Dataset entries
(* ===== verification/AccumulationResults.v ===== *)
(** * Accumulation by result mappings

    The functions of [internal/statetransition/state_transition.go] that work on
    [state.AccumulationResult], one result per service, and those that choose the
    services and their gas from the reports on the cores.  They follow equations
    129 and 157-168 of the paper; [UpdateState] uses [SequentialDelta] and
    [ParallelDelta] instead.  A map that is iterated with effects that may depend
    on the order is the list of its entries in the order of the iteration. *)
From S2P Require Export AccumulateInvoke AccumulationRun ReportsTheorems.
From Stdlib Require Import Sorted.

(** [for _, x := range l] over a state that the body changes *)
Fixpoint range_loop {E A S} (body : A → S → res E S) (l : list A) (s : S) : res E S :=
  match l with
  | [] => Ok s
  | x :: l => let! s := body x s in range_loop body l s
  end.

(** ** Data *)

Record AccumulationResult : Type := MkAccResult {
  ar_ServiceState : option ServiceAccount;
  ar_ValidatorUpdates : ValidatorsData;
  ar_DeferredTransfers : list DeferredTransfer;
  ar_AccumulationRoot : option Hash;
  ar_CoreAssignments : list (list Hash);
  ar_NewServices : ServiceState;
  ar_PrivilegedUpdates : PrivilegedServices;
}.

Definition AccumResults : Type := list (Z * AccumulationResult).

(** [state.PendingAuthorizersQueues{}] *)
Definition emptyQueues : list (list Hash) :=
  replicate (Z.to_nat TotalNumberOfCores)
    (replicate (Z.to_nat PendingAuthorizersQueueSize) ZeroHash).

(** ** Availability *)

(** The inner loop's body: one bit of one assurance. *)
Definition count_core {E} (assurance : Assurance) (coreIndex : Z) (assuranceCounts : list Z)
  : res E (list Z) :=
  let byteIndex := coreIndex / 8 in
  let bitIndex := coreIndex `mod` 8 in
  let! b := go_index (Bitfield assurance) byteIndex in
  if negb (Z.land b (go_shl 8 1 bitIndex) =? 0) then
    let! n := go_index assuranceCounts coreIndex in
    go_update assuranceCounts coreIndex (n + 1)
  else Ok assuranceCounts.

Definition keep_available {E} (assuranceCounts : list Z) (assignments : CoreAssignments)
    (coreIndex : Z) (availableCores : CoreAssignments) : res E CoreAssignments :=
  let! n := go_index assuranceCounts coreIndex in
  if 2 * NumberOfValidators / 3 <? n then
    let! a := go_index assignments coreIndex in
    go_update availableCores coreIndex a
  else Ok availableCores.

Definition verifyAvailability {E} (assurances : list Assurance) (assignments : CoreAssignments)
  : res E CoreAssignments :=
  let cores := seqZ 0 TotalNumberOfCores in
  let! assuranceCounts :=
    range_loop (λ assurance counts, range_loop (count_core assurance) cores counts)
      assurances (replicate (Z.to_nat TotalNumberOfCores) 0) in
  range_loop (keep_available assuranceCounts assignments) cores
    (replicate (Z.to_nat TotalNumberOfCores) None).

(** ** Services and their gas *)

(** [for _, assignment := range coreAssignments { if assignment.WorkReport != nil
    { for _, result := range assignment.WorkReport.WorkResults ... } } }]: the
    pointers of the array are dereferenced without a check. *)
Definition each_result {E S} (body : WorkResult → S → S) (assignment : option Assignment) (s : S)
  : res E S :=
  let! a := deref assignment in
  match assigned_WorkReport a with
  | None => Ok s
  | Some w => Ok (foldl (λ s r, body r s) s (WorkResults w))
  end.

Definition determineServicesToAccumulate {E} (assignments : CoreAssignments)
    (privileged : PrivilegedServices) : res E (list Z) :=
  let! services :=
    range_loop (each_result (λ r services, {[ServiceId r]} ∪ services)) assignments (∅ : gset Z) in
  let services := dom (AmountOfGasPerServiceId privileged) ∪ services in
  Ok (sort_by Z.ltb (elements services)).

(** The minima of the services that exist, and their sum. *)
Definition add_minimum (state : ServiceState) (s : Z * gmap Z Z) (serviceId : Z) : Z * gmap Z Z :=
  let '(totalMinGas, allocations) := s in
  match state !! serviceId with
  | Some account =>
      (uint64 (totalMinGas + GasLimitForAccumulator account),
       <[serviceId := GasLimitForAccumulator account]> allocations)
  | None => (totalMinGas, allocations)
  end.
Definition minimum_gas (state : ServiceState) (services : list Z) : Z * gmap Z Z :=
  foldl (add_minimum state) (0, ∅) services.

(** The loop over [services] for one result. *)
Definition add_ratio (services : list Z) (result : WorkResult) (s : Z * gmap Z Z) : Z * gmap Z Z :=
  foldl (λ '(totalGasRatios, gasRatiosByService) serviceId,
    if ServiceId result =? serviceId then
      (uint64 (totalGasRatios + GasPrioritizationRatio result),
       <[serviceId := uint64 (default 0 (gasRatiosByService !! serviceId)
                              + GasPrioritizationRatio result)]> gasRatiosByService)
    else (totalGasRatios, gasRatiosByService)) s services.

Definition calculateGasAllocations {E} (services : list Z) (state : ServiceState)
    (coreAssignments : CoreAssignments) : res E (gmap Z Z) :=
  let '(totalMinGas, allocations) := minimum_gas state services in
  if MaxAllocatedGasAccumulation <=? totalMinGas then Ok allocations
  else
    let remainingGas := MaxAllocatedGasAccumulation - totalMinGas in
    let! (totalGasRatios, gasRatiosByService) :=
      range_loop (each_result (add_ratio services)) coreAssignments (0, ∅) in
    if 0 <? totalGasRatios then
      Ok (union_with (λ gas additionalGas, Some (uint64 (gas + additionalGas))) allocations
            ((λ ratioSum, uint64 (ratioSum * remainingGas) / totalGasRatios) <$> gasRatiosByService))
    else Ok allocations.

(** ** Results *)

Definition buildServiceAccumulationCommitments (accumResults : gmap Z AccumulationResult)
  : gmap Z Hash :=
  omap ar_AccumulationRoot accumResults.

Definition getServiceIdsAsSet (m : ServiceState) : gset Z := dom m.

(** One turn of the loop: the service's own state, then the new services that do
    not exist in [intermediateState]. *)
Definition apply_result (intermediateState : ServiceState) (newState : ServiceState)
    (entry : Z * AccumulationResult) : ServiceState :=
  let '(serviceId, result) := entry in
  let newState :=
    match ar_ServiceState result with
    | Some account => <[serviceId := account]> newState
    | None => newState
    end in
  filter (λ kv, intermediateState !! kv.1 = None) (ar_NewServices result) ∪ newState.

Definition processServiceTransitions (accumResults : AccumResults) (intermediateState : ServiceState)
  : ServiceState :=
  foldl (apply_result intermediateState) intermediateState accumResults.

(** [if new != 0 { old = new }] *)
Definition update_id (new old : Z) : Z := if negb (new =? 0) then new else old.

Definition apply_privileged
    (s : PrivilegedServices * ValidatorsData * list (list Hash)) (entry : Z * AccumulationResult)
  : PrivilegedServices * ValidatorsData * list (list Hash) :=
  let '(newPrivileged, newValidators, newAuth) := s in
  let result := entry.2 in
  let p := ar_PrivilegedUpdates result in
  (MkPrivileged (update_id (ManagerServiceId p) (ManagerServiceId newPrivileged))
     (update_id (AssignServiceId p) (AssignServiceId newPrivileged))
     (update_id (DesignateServiceId p) (DesignateServiceId newPrivileged))
     (AmountOfGasPerServiceId newPrivileged),
   (if 0 <? len (ar_ValidatorUpdates result) then ar_ValidatorUpdates result else newValidators),
   (if negb (bool_decide (ar_CoreAssignments result = emptyQueues)) then ar_CoreAssignments result
    else newAuth)).

Definition processPrivilegedTransitions (accumResults : AccumResults)
    (privileged : PrivilegedServices) (queuedValidators : ValidatorsData)
    (coreAuth : list (list Hash)) : PrivilegedServices * ValidatorsData * list (list Hash) :=
  foldl apply_privileged (privileged, queuedValidators, coreAuth) accumResults.

(** The maps of the context as they are in the heap. *)
Definition translatePVMContext (ctx : AccumulateContext) (root : option Hash) (h : Heap)
  : AccumulationResult :=
  let u := ctx_AccumulationState ctx in
  let sa := read_account h (ctx_account ctx h) in
  MkAccResult (Some sa) (ref_ValidatorKeys u) (ctx_DeferredTransfers ctx) root
    (ref_PendingAuthorizersQueues u) (read_services h (ref_ServiceState u))
    (MkPrivileged (ref_Manager u) (ref_Assign u) (ref_Designate u)
       (map_at (h_gas h) (ref_AmountOfGas u))).

(** * Theorems *)

(** ** Loops *)

Lemma range_loop_app {E A S} (body : A → S → res E S) l k s :
  range_loop body (l ++ k) s = (let! s := range_loop body l s in range_loop body k s).
Proof.
  revert s. induction l as [|x l IH]; intros s; [done|]. cbn [range_loop app].
  destruct (body x s); cbn [rbind]; [apply IH|done|done].
Qed.

(** A loop over the indices of an array whose turn [c] changes entry [c] only. *)
Lemma range_loop_index {E A} (body : Z → list A → res E (list A)) (g : Z → A → A) (l : list A) :
  (∀ c s x, 0 ≤ c → s !! Z.to_nat c = Some x → length s = length l →
     body c s = Ok (<[Z.to_nat c := g c x]> s)) →
  range_loop body (seqZ 0 (len l)) l = Ok (imap (λ i, g (Z.of_nat i)) l).
Proof.
  intros Hbody.
  cut (∀ suf pre, l = pre ++ suf →
    range_loop body (seqZ (len pre) (len suf)) (imap (λ i, g (Z.of_nat i)) pre ++ suf)
    = Ok (imap (λ i, g (Z.of_nat i)) l)). { intros H. by apply (H l []). }
  induction suf as [|x suf IH]; intros pre Hl.
  - rewrite app_nil_r in Hl |- *. by subst.
  - rewrite seqZ_cons by (unfold len; cbn [length]; lia). cbn [range_loop].
    assert ((imap (λ i, g (Z.of_nat i)) pre ++ x :: suf) !! Z.to_nat (len pre) = Some x) as Hx.
    { unfold len. rewrite Nat2Z.id. apply list_lookup_middle. by rewrite length_imap. }
    rewrite (Hbody _ _ _ (len_nonneg pre) Hx)
      by (rewrite Hl, !length_app, length_imap; done).
    cbn [rbind]. specialize (IH (pre ++ [x])). rewrite <- IH by (by rewrite <- app_assoc).
    f_equal; [f_equal; unfold len; rewrite ?length_app; cbn [length]; lia|].
    rewrite imap_app. unfold len. rewrite Nat2Z.id.
    rewrite insert_app_r_alt by (rewrite length_imap; lia). rewrite length_imap, Nat.sub_diag. cbn.
    rewrite <- app_assoc. cbn. by rewrite Nat.add_0_r.
Qed.
(* ===== verification/Work.v ===== *)
(** * Work packages

    [internal/work]: packages and their items ([package.go], [item.go],
    [constants.go]) and the padding function ([common.go]).  The sums of the
    validations are at the width of their variables. *)
From S2P Require Export Blocks Services.

(** ** Constants *)

Definition MaxSizeServiceCode : Z := 4000000.
Definition MaxNumberOfEntries : Z := 2 ^ 11.
Definition SegmentsPerPage : Z := 64.
Definition MaxSizeOfEncodedWorkPackage : Z := 12 * 2 ^ 20.
Definition MaxAllocatedGasRefine : Z := 500000000.

(** [internal/common]: sizes of segments and of erasure-coded pieces *)
Definition NumberOfErasureCodecPiecesInSegment : Z := 6.
Definition ErasureCodingChunkSize : Z := 684.
Definition SizeOfSegment : Z := NumberOfErasureCodecPiecesInSegment * ErasureCodingChunkSize.
Definition MaxAllocatedGasIsAuthorized : Z := 50000000.

(** ** Padding *)

Definition ZeroPadding (x : list Z) (n : Z) : list Z :=
  if n =? 0 then x
  else
    let start := (len x + n - 1) `mod` n + 1 in
    let paddingLength := n - start in
    if paddingLength <=? 0 then x else x ++ replicate (Z.to_nat paddingLength) 0.

(** ** Items *)

(** [Segment] is an array of [SizeOfSegment] bytes. *)
Definition Segment : Type := list Z.
Definition zeroSegment : Segment := replicate (Z.to_nat SizeOfSegment) 0.

(** [var seg Segment; copy(seg[:], data)] *)
Definition to_segment (data : list Z) : Segment := go_copy zeroSegment data.

Record ImportedSegment : Type := MkImported {
  imported_Hash : Hash;
  imported_Index : Z;
}.

Record ItemExtrinsic : Type := MkExtrinsic {
  extrinsic_Hash : Hash;
  extrinsic_Length : Z;
}.

(** A payload may be nil, which a host call tells apart from an empty one. *)
Record Item : Type := MkItem {
  item_ServiceId : Z;
  item_CodeHash : Hash;
  Payload : option (list Z);
  GasLimitRefine : Z;
  GasLimitAccumulate : Z;
  ImportedSegments : list ImportedSegment;
  Extrinsics : list ItemExtrinsic;
  ExportedSegments : Z;
}.

Definition payload_bytes (w : Item) : list Z := default [] (Payload w).

(** All additions and the product are on [uint64]. *)
Definition Size (w : Item) : Z :=
  let total := len (payload_bytes w) in
  let total := uint64 (total + uint64 (len (ImportedSegments w) * SizeOfSegment)) in
  foldl (λ total bh, uint64 (total + extrinsic_Length bh)) total (Extrinsics w).

Definition ToWorkResult (HashData : list Z → Hash) (w : Item) (o : WorkResultOutput) : WorkResult :=
  let payloadHash := HashData (payload_bytes w) in
  let gasPrioritizationRatio :=
    if 0 <? GasLimitAccumulate w then GasLimitRefine w / GasLimitAccumulate w else 0 in
  MkWorkResult (item_ServiceId w) (item_CodeHash w) payloadHash gasPrioritizationRatio o.

(** ** Packages *)

Record Package : Type := MkPackage {
  AuthorizationToken : list Z;
  AuthorizerService : Z;
  AuthCodeHash : Hash;
  Parameterization : list Z;
  pkg_Context : RefinementContext;
  WorkItems : list Item;
}.

(** A sum over the items at [uint16] or [uint64], from 0. *)
Definition sum_items (wrap : Z → Z) (f : Item → Z) (items : list Item) : Z :=
  foldl (λ total w, wrap (total + f w)) 0 items.

Definition ValidateNumberOfEntries (wp : Package) : res st_error unit :=
  let totalExported := sum_items uint16 ExportedSegments (WorkItems wp) in
  let totalImported := sum_items uint16 (λ w, uint16 (len (ImportedSegments w))) (WorkItems wp) in
  if MaxNumberOfEntries <? totalExported then Err (StErr "exceeded maximum exported segments")
  else if MaxNumberOfEntries <? totalImported then Err (StErr "exceeded maximum imported segments")
  else Ok ().

Definition ValidateSize (wp : Package) : res st_error unit :=
  let totalSize := uint64 (len (AuthorizationToken wp) + len (Parameterization wp)) in
  let totalSize := foldl (λ total w, uint64 (total + Size w)) totalSize (WorkItems wp) in
  if MaxSizeOfEncodedWorkPackage <? totalSize then Err (StErr "work-package size exceeds limit")
  else Ok ().

Definition ValidateGas (wp : Package) : res st_error unit :=
  let totalAccumulate := sum_items uint64 GasLimitAccumulate (WorkItems wp) in
  let totalRefine := sum_items uint64 GasLimitRefine (WorkItems wp) in
  if MaxAllocatedGasAccumulation <=? totalAccumulate
  then Err (StErr "accumulation gas exceeds limit GA")
  else if MaxAllocatedGasRefine <=? totalRefine then Err (StErr "refine gas exceeds limit GR")
  else Ok ().

Definition GetAuthorizationCode (wp : Package) (serviceState : ServiceState)
  : res st_error (list Z) :=
  match serviceState !! AuthorizerService wp with
  | None => Err (StErr "service %d not found in service state")
  | Some sa =>
      match LookupPreimage (lookup_Timeslot (LookupAnchor (pkg_Context wp))) (AuthCodeHash wp) sa with
      | None => Err (StErr "unable to find preimage for AuthCodeHash at given timeslot")
      | Some authorizationCode => Ok authorizationCode
      end
  end.

Definition ComputeAuthorizerHashes (HashData : list Z → Hash) (wp : Package)
    (serviceState : ServiceState) : res st_error (list Z * Hash) :=
  let! authorizationCode := GetAuthorizationCode wp serviceState in
  Ok (authorizationCode, HashData (authorizationCode ++ Parameterization wp)).

(** ** Their encoding *)

Definition imported_type : gotype := TStruct
  [(field "Hash", hash_type); (field "Index", TPrim false Uint16)].
Definition extrinsic_type : gotype := TStruct
  [(field "Hash", hash_type); (field "Length", TPrim false Uint32)].
Definition item_type : gotype := TStruct
  [(field "ServiceId", TPrim true Uint32); (field "CodeHash", hash_type);
   (field "Payload", TBytes); (field "GasLimitRefine", TPrim false Uint64);
   (field "GasLimitAccumulate", TPrim false Uint64);
   (field "ImportedSegments", TSlice imported_type); (field "Extrinsics", TSlice extrinsic_type);
   (field "ExportedSegments", TPrim false Uint16)].
Definition package_type : gotype := TStruct
  [(field "AuthorizationToken", TBytes); (field "AuthorizerService", TPrim false Uint32);
   (field "AuthCodeHash", hash_type); (field "Parameterization", TBytes);
   (field "Context", context_type); (field "WorkItems", TSlice item_type)].

Definition imported_value (i : ImportedSegment) : goval :=
  VSeq [hash_value (imported_Hash i); VNum (imported_Index i)].
Definition extrinsic_value (x : ItemExtrinsic) : goval :=
  VSeq [hash_value (extrinsic_Hash x); VNum (extrinsic_Length x)].
Definition item_value (w : Item) : goval := VSeq
  [VNum (item_ServiceId w); hash_value (item_CodeHash w); VBytes (payload_bytes w);
   VNum (GasLimitRefine w); VNum (GasLimitAccumulate w);
   VSeq (imported_value <$> ImportedSegments w); VSeq (extrinsic_value <$> Extrinsics w);
   VNum (ExportedSegments w)].
Definition package_value (p : Package) : goval := VSeq
  [VBytes (AuthorizationToken p); VNum (AuthorizerService p); hash_value (AuthCodeHash p);
   VBytes (Parameterization p); context_value (pkg_Context p); VSeq (item_value <$> WorkItems p)].

Definition Marshal_package (p : Package) : res jam_error (list Z) :=
  Marshal package_type (package_value p).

▶ Exercise directions:
Look above for the line containing "From Stdlib Require Import Sorted." and the line containing "ar_DeferredTransfers : list". Transcribe both, with the lines between them, exactly.

▶ Answer below:
From Stdlib Require Import Sorted.

(** [for _, x := range l] over a state that the body changes *)
Fixpoint range_loop {E A S} (body : A → S → res E S) (l : list A) (s : S) : res E S :=
  match l with
  | [] => Ok s
  | x :: l => let! s := body x s in range_loop body l s
  end.

(** ** Data *)

Record AccumulationResult : Type := MkAccResult {
  ar_ServiceState : option ServiceAccount;
  ar_ValidatorUpdates : ValidatorsData;
  ar_DeferredTransfers : list DeferredTransfer;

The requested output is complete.